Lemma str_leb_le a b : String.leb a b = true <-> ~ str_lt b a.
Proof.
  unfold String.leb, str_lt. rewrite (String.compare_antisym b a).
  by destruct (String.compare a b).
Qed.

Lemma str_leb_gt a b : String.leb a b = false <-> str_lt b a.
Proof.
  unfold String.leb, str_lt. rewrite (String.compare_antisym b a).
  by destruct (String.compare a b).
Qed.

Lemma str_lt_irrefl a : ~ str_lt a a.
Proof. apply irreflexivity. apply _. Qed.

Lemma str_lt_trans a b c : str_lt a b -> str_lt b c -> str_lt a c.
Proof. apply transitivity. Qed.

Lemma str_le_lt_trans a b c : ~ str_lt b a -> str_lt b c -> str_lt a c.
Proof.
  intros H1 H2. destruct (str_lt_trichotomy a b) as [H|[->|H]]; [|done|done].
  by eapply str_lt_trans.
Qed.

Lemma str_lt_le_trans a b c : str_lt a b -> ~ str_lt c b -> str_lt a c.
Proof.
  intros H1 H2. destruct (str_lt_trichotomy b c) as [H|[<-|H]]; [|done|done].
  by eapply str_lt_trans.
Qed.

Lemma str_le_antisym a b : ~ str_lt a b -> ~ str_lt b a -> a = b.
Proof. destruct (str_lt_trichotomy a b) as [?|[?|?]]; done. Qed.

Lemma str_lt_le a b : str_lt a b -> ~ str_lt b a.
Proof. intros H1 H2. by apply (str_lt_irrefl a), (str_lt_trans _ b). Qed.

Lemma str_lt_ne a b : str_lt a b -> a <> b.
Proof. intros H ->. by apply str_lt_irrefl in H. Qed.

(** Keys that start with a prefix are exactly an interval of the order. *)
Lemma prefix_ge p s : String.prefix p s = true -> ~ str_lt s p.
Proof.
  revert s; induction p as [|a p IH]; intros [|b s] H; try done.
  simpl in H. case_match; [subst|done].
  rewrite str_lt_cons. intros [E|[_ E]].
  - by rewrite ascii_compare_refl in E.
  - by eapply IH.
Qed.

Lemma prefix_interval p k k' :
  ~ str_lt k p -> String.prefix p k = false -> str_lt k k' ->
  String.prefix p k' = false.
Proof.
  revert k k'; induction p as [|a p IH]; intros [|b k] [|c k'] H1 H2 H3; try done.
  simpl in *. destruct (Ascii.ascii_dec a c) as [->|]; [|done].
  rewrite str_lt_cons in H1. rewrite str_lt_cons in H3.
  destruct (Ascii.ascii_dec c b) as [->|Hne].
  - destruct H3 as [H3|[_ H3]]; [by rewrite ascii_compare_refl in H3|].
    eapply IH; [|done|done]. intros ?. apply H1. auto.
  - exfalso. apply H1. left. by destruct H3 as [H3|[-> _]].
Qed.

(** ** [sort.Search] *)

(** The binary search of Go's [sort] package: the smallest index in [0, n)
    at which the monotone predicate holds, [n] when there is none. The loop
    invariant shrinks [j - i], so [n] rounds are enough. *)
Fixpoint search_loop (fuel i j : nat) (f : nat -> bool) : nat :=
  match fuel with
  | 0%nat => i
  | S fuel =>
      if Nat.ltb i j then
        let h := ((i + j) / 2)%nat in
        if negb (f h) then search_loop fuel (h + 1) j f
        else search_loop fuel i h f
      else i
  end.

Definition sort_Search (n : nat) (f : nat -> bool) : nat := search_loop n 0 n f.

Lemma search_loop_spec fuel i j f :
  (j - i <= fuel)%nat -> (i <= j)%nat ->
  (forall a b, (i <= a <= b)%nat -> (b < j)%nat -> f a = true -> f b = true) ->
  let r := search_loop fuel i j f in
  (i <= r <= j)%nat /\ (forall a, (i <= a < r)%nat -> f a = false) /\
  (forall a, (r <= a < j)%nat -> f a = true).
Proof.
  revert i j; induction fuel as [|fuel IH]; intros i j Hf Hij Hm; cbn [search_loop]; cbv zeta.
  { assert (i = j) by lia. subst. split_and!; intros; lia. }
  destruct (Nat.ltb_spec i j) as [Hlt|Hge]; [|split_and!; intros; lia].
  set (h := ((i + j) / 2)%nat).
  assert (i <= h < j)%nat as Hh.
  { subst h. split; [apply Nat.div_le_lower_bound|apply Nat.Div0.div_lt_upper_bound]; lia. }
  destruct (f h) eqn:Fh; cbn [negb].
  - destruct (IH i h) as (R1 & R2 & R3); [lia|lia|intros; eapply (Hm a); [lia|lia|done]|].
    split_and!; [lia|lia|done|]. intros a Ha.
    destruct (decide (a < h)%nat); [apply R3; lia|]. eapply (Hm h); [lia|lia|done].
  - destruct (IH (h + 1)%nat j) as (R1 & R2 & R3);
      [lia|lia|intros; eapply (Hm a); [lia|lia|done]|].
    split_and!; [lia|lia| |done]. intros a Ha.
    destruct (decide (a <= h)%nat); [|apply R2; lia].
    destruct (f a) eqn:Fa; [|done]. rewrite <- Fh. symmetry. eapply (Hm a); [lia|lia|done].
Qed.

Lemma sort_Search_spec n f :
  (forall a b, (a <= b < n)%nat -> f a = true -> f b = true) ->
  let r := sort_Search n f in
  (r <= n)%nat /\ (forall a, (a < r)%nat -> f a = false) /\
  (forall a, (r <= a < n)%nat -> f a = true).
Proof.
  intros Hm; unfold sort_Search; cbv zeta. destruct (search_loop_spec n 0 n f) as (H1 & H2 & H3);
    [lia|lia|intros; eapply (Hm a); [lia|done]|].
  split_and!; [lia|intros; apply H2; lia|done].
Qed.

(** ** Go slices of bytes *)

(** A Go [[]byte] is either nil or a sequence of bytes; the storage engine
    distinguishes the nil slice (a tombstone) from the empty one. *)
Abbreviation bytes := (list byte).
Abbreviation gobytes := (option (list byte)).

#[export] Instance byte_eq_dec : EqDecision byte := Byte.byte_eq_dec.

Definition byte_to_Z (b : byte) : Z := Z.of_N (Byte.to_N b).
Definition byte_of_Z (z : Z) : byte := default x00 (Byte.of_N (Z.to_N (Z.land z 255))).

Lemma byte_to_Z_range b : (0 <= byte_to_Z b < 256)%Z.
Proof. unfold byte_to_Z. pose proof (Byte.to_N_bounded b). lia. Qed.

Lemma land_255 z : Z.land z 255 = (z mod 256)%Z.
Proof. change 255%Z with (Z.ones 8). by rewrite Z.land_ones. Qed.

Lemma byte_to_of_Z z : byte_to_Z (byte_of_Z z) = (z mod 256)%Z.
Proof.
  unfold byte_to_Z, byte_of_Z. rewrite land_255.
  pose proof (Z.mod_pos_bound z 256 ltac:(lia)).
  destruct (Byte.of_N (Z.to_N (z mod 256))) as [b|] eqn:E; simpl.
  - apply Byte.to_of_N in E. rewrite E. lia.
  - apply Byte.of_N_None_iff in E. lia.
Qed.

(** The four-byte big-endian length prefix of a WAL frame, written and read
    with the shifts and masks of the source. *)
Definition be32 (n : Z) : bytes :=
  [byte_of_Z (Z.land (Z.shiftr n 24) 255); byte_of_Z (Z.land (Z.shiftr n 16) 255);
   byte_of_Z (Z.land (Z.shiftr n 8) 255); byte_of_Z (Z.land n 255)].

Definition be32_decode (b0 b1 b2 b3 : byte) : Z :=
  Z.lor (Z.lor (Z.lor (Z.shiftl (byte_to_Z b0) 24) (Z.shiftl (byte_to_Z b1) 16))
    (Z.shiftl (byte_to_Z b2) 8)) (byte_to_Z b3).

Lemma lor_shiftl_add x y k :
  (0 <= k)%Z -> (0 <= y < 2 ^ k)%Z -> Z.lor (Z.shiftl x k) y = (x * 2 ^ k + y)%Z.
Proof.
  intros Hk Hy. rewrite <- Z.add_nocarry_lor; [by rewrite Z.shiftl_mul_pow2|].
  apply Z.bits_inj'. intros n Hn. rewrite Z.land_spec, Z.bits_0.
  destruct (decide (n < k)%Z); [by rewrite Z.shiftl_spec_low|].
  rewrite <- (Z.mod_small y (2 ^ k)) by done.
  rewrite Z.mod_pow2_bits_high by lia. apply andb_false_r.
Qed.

--

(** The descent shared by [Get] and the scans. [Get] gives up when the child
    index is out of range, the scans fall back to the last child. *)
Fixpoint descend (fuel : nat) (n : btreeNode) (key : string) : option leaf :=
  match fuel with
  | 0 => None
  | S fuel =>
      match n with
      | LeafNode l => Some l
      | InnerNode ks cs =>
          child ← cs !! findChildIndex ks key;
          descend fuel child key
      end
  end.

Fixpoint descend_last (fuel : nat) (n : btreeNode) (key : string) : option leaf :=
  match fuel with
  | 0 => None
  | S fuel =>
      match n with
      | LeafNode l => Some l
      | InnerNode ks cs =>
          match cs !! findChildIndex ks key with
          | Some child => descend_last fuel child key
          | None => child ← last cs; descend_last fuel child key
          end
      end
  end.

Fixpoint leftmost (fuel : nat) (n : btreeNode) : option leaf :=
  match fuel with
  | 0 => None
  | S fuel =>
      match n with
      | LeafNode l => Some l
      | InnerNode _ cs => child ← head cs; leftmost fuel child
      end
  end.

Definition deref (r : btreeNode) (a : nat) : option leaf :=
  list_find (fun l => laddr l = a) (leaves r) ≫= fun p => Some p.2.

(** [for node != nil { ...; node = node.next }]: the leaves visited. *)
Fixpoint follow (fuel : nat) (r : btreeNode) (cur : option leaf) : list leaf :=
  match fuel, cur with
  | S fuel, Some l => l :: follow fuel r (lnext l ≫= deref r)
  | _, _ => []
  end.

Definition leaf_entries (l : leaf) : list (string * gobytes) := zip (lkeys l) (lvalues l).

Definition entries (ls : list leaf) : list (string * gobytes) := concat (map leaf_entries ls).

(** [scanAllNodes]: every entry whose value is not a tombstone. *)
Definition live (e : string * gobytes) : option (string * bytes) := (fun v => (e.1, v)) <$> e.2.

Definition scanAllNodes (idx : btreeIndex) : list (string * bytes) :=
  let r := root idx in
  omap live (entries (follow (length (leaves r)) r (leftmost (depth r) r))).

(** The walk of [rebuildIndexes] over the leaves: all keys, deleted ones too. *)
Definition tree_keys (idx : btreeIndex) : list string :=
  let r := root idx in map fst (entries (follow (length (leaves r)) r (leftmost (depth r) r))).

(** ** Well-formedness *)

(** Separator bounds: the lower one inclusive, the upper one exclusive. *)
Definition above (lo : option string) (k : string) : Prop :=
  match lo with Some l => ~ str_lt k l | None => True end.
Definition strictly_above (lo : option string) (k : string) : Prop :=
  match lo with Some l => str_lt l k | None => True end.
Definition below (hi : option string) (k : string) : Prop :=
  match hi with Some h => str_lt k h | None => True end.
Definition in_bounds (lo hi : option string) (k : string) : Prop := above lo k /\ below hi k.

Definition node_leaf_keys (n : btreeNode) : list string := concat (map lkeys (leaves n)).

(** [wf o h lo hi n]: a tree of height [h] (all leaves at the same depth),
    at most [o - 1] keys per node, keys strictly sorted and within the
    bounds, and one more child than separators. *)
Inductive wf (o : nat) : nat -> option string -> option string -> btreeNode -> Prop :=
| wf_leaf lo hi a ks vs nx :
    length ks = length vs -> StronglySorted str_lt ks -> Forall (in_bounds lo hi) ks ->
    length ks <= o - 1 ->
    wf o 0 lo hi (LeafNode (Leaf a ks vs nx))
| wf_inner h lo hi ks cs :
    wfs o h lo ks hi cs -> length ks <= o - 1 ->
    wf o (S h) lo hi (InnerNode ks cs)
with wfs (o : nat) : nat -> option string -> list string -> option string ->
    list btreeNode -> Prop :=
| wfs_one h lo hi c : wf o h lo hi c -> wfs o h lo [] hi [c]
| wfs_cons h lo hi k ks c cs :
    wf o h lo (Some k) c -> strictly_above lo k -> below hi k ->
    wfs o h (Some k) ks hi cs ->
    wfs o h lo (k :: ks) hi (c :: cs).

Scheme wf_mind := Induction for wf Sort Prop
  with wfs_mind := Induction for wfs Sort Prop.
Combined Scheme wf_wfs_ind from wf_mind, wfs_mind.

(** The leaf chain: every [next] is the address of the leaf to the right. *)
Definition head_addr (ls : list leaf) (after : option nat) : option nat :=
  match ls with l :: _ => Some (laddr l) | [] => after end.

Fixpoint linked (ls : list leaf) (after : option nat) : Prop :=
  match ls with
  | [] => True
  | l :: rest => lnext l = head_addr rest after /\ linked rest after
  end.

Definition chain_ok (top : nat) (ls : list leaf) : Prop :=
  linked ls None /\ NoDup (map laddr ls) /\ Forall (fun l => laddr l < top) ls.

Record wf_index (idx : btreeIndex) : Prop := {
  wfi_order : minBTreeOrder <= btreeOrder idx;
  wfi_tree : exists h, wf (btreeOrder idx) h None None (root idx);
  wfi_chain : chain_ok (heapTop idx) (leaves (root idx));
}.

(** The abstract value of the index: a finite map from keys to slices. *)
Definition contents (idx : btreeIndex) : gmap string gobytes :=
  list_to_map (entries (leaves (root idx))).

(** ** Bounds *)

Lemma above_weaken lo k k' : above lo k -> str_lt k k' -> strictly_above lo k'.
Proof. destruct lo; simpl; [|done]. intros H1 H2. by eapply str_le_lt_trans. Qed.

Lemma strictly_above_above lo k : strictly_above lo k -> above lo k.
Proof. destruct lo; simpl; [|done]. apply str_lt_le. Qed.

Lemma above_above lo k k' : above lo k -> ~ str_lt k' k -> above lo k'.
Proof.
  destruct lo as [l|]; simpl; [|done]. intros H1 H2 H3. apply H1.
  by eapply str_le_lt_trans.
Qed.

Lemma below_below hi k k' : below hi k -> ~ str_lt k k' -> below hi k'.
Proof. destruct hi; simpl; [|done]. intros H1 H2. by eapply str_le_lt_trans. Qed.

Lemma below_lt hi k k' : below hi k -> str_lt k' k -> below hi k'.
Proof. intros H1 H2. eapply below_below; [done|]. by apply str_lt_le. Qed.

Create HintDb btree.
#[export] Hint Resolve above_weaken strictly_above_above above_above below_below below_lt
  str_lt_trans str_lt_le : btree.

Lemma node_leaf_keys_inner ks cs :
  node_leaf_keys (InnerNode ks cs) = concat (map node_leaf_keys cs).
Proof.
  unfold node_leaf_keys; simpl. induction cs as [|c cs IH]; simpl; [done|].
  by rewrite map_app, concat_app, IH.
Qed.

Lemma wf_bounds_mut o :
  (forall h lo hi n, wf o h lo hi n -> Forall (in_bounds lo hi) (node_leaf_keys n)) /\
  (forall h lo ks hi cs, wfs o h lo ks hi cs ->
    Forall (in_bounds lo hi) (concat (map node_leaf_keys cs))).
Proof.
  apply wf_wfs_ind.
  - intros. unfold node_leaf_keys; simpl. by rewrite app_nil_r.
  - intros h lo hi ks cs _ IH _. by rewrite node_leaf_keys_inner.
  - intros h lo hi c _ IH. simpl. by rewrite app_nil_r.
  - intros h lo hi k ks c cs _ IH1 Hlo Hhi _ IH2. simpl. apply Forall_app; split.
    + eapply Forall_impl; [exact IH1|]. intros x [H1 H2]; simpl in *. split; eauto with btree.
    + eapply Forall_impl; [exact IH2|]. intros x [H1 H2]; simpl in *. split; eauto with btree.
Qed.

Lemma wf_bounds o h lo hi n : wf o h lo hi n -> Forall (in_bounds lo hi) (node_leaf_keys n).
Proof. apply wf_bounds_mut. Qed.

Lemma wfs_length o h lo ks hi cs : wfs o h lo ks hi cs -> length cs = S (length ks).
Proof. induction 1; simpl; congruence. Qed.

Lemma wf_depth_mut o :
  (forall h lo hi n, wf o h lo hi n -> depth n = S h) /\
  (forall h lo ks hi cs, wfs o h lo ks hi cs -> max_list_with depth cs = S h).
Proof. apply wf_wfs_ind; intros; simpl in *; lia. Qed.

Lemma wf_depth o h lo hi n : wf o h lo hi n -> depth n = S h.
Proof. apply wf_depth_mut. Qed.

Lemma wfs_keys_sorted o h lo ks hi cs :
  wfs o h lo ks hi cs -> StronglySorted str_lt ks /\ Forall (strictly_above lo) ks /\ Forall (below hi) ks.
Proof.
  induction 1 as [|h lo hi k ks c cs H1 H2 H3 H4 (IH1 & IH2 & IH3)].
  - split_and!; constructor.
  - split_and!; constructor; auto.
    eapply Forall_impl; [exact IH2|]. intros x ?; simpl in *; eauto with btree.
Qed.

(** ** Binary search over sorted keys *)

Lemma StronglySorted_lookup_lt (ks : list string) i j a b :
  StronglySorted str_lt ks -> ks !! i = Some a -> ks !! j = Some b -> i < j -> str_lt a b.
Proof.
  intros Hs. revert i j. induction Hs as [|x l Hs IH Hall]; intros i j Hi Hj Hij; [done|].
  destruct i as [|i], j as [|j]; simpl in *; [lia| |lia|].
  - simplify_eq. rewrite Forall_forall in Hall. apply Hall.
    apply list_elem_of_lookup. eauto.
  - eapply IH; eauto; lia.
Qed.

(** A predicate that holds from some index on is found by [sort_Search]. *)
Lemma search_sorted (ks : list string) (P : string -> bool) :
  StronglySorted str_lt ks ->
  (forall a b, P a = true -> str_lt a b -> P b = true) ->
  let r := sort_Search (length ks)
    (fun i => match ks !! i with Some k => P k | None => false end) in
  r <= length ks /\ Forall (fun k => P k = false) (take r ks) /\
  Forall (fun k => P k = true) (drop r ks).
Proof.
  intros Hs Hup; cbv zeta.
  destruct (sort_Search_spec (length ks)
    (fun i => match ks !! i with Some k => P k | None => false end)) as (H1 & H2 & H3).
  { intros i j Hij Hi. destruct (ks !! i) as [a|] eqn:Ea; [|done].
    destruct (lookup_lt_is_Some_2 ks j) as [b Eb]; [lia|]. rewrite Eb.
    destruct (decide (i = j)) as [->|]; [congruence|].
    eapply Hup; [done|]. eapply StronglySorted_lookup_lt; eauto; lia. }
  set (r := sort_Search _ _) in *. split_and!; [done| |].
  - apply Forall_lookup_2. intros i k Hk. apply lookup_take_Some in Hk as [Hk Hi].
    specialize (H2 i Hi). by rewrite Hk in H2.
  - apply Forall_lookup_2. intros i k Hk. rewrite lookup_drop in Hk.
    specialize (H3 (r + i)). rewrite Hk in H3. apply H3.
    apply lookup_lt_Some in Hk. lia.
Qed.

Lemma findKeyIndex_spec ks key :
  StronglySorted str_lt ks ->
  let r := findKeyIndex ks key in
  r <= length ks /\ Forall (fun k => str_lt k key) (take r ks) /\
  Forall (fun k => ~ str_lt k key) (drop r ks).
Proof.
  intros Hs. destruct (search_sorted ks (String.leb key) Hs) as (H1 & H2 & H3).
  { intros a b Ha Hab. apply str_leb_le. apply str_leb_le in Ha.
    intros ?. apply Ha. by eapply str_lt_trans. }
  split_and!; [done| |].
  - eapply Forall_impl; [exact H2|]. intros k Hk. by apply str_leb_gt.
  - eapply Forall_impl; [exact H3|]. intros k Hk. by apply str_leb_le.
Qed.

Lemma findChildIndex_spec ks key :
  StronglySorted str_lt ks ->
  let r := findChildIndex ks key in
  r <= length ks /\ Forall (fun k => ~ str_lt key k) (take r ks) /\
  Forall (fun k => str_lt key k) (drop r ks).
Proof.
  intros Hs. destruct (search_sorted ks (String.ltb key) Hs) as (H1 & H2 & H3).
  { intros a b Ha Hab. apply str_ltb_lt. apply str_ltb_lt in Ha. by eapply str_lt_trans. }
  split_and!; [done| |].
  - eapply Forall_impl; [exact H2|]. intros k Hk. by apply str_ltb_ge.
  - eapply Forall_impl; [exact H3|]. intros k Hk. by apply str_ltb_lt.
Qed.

▶ _Prompt_: Retype only this portion of the data above: the line containing "linked ls None", the line containing "Lemma node_leaf_keys_inner ks", and all lines between them, exactly.

▶ _Completed exercise_:
  linked ls None /\ NoDup (map laddr ls) /\ Forall (fun l => laddr l < top) ls.

Record wf_index (idx : btreeIndex) : Prop := {
  wfi_order : minBTreeOrder <= btreeOrder idx;
  wfi_tree : exists h, wf (btreeOrder idx) h None None (root idx);
  wfi_chain : chain_ok (heapTop idx) (leaves (root idx));
}.

(** The abstract value of the index: a finite map from keys to slices. *)
Definition contents (idx : btreeIndex) : gmap string gobytes :=
  list_to_map (entries (leaves (root idx))).

(** ** Bounds *)

Lemma above_weaken lo k k' : above lo k -> str_lt k k' -> strictly_above lo k'.
Proof. destruct lo; simpl; [|done]. intros H1 H2. by eapply str_le_lt_trans. Qed.

Lemma strictly_above_above lo k : strictly_above lo k -> above lo k.
Proof. destruct lo; simpl; [|done]. apply str_lt_le. Qed.

Lemma above_above lo k k' : above lo k -> ~ str_lt k' k -> above lo k'.
Proof.
  destruct lo as [l|]; simpl; [|done]. intros H1 H2 H3. apply H1.
  by eapply str_le_lt_trans.
Qed.

Lemma below_below hi k k' : below hi k -> ~ str_lt k k' -> below hi k'.
Proof. destruct hi; simpl; [|done]. intros H1 H2. by eapply str_le_lt_trans. Qed.

Lemma below_lt hi k k' : below hi k -> str_lt k' k -> below hi k'.
Proof. intros H1 H2. eapply below_below; [done|]. by apply str_lt_le. Qed.

Create HintDb btree.
#[export] Hint Resolve above_weaken strictly_above_above above_above below_below below_lt
  str_lt_trans str_lt_le : btree.

Lemma node_leaf_keys_inner ks cs :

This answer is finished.